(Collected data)
(* ===== verification/Policyimage.v ===== *)
(** The policy file as far as the rules (policydb.c, write.c): the header, the
    name of a module, the bitmaps of capabilities and of permissive types, and
    the symbol tables, the part of [policydb_read] and of [policydb_write] up to there.

    A file is written for the kernel or as a module, in a version and for a
    platform; [policydb_lookup_compat] says how many kinds of symbols it has.
    The theorem is that what is written is read back, and what is left out on
    the way. *)
From S2P Require Import Prelude PolicyFile Ebitmap Hashtab Avtab Policydb Policyrw Policysyms.

Definition POLICYDB_UNSUPPORTED : Z := -2.
Definition POLICYDB_MAGIC := 0xf97cff8c.
Definition POLICYDB_MOD_MAGIC := 0xf97cff8d.
Definition POLICYDB_STRING : bytes := str "SE Linux".
Definition POLICYDB_XEN_STRING : bytes := str "XenFlask".
Definition POLICYDB_MOD_STRING : bytes := str "SE Linux Module".
Definition POLICYDB_STRING_MAX_LENGTH := 32.
Definition SEPOL_TARGET_SELINUX := 0.
Definition SEPOL_TARGET_XEN := 1.
Definition policydb_target_strings : list bytes := [POLICYDB_STRING; POLICYDB_XEN_STRING].
Definition POLICYDB_CONFIG_MLS := 1.
Definition POLICYDB_CONFIG_UNKNOWN_MASK := 6.    (* DENY_UNKNOWN | REJECT_UNKNOWN | ALLOW_UNKNOWN *)
Definition POLICYDB_CONFIG_ANDROID_NETLINK_ROUTE := 2 ^ 31.

Definition POLICYDB_VERSION_BASE := 15.
Definition POLICYDB_VERSION_IPV6 := 17.
Definition POLICYDB_VERSION_NLCLASS := 18.
Definition POLICYDB_VERSION_RANGETRANS := 21.
Definition POLICYDB_VERSION_POLCAP := 22.
Definition POLICYDB_VERSION_PERMISSIVE := 23.
Definition POLICYDB_VERSION_FILENAME_TRANS := 25.
Definition POLICYDB_VERSION_XEN_DEVICETREE := 30.
Definition POLICYDB_VERSION_INFINIBAND := 31.
Definition POLICYDB_VERSION_MIN := POLICYDB_VERSION_BASE.
Definition POLICYDB_VERSION_MAX := POLICYDB_VERSION_GLBLUB.
Definition MOD_POLICYDB_VERSION_BASE := 4.
Definition MOD_POLICYDB_VERSION_RANGETRANS := 6.
Definition MOD_POLICYDB_VERSION_POLCAP := 7.
Definition MOD_POLICYDB_VERSION_FILENAME_TRANS := 11.
Definition MOD_POLICYDB_VERSION_ROLETRANS := 12.
Definition MOD_POLICYDB_VERSION_CONSTRAINT_NAMES := 17.
Definition MOD_POLICYDB_VERSION_XPERMS_IOCTL := 18.
Definition MOD_POLICYDB_VERSION_INFINIBAND := 19.
Definition MOD_POLICYDB_VERSION_MIN := MOD_POLICYDB_VERSION_BASE.
Definition MOD_POLICYDB_VERSION_MAX := MOD_POLICYDB_VERSION_GLBLUB.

▶ ASSIGNMENT
Make a faithful copy of every record above.

▶ EXERCISE RESULT
(* ===== verification/Policyimage.v ===== *)
(** The policy file as far as the rules (policydb.c, write.c): the header, the
    name of a module, the bitmaps of capabilities and of permissive types, and
    the symbol tables, the part of [policydb_read] and of [policydb_write] up to there.

    A file is written for the kernel or as a module, in a version and for a
    platform; [policydb_lookup_compat] says how many kinds of symbols it has.
    The theorem is that what is written is read back, and what is left out on
    the way. *)
From S2P Require Import Prelude PolicyFile Ebitmap Hashtab Avtab Policydb Policyrw Policysyms.

Definition POLICYDB_UNSUPPORTED : Z := -2.
Definition POLICYDB_MAGIC := 0xf97cff8c.
Definition POLICYDB_MOD_MAGIC := 0xf97cff8d.
Definition POLICYDB_STRING : bytes := str "SE Linux".
Definition POLICYDB_XEN_STRING : bytes := str "XenFlask".
Definition POLICYDB_MOD_STRING : bytes := str "SE Linux Module".
Definition POLICYDB_STRING_MAX_LENGTH := 32.
Definition SEPOL_TARGET_SELINUX := 0.
Definition SEPOL_TARGET_XEN := 1.
Definition policydb_target_strings : list bytes := [POLICYDB_STRING; POLICYDB_XEN_STRING].
Definition POLICYDB_CONFIG_MLS := 1.
Definition POLICYDB_CONFIG_UNKNOWN_MASK := 6.    (* DENY_UNKNOWN | REJECT_UNKNOWN | ALLOW_UNKNOWN *)
Definition POLICYDB_CONFIG_ANDROID_NETLINK_ROUTE := 2 ^ 31.

Definition POLICYDB_VERSION_BASE := 15.
Definition POLICYDB_VERSION_IPV6 := 17.
Definition POLICYDB_VERSION_NLCLASS := 18.
Definition POLICYDB_VERSION_RANGETRANS := 21.
Definition POLICYDB_VERSION_POLCAP := 22.
Definition POLICYDB_VERSION_PERMISSIVE := 23.
Definition POLICYDB_VERSION_FILENAME_TRANS := 25.
Definition POLICYDB_VERSION_XEN_DEVICETREE := 30.
Definition POLICYDB_VERSION_INFINIBAND := 31.
Definition POLICYDB_VERSION_MIN := POLICYDB_VERSION_BASE.
Definition POLICYDB_VERSION_MAX := POLICYDB_VERSION_GLBLUB.
Definition MOD_POLICYDB_VERSION_BASE := 4.
Definition MOD_POLICYDB_VERSION_RANGETRANS := 6.
Definition MOD_POLICYDB_VERSION_POLCAP := 7.
Definition MOD_POLICYDB_VERSION_FILENAME_TRANS := 11.
Definition MOD_POLICYDB_VERSION_ROLETRANS := 12.
Definition MOD_POLICYDB_VERSION_CONSTRAINT_NAMES := 17.
Definition MOD_POLICYDB_VERSION_XPERMS_IOCTL := 18.
Definition MOD_POLICYDB_VERSION_INFINIBAND := 19.
Definition MOD_POLICYDB_VERSION_MIN := MOD_POLICYDB_VERSION_BASE.
Definition MOD_POLICYDB_VERSION_MAX := MOD_POLICYDB_VERSION_GLBLUB.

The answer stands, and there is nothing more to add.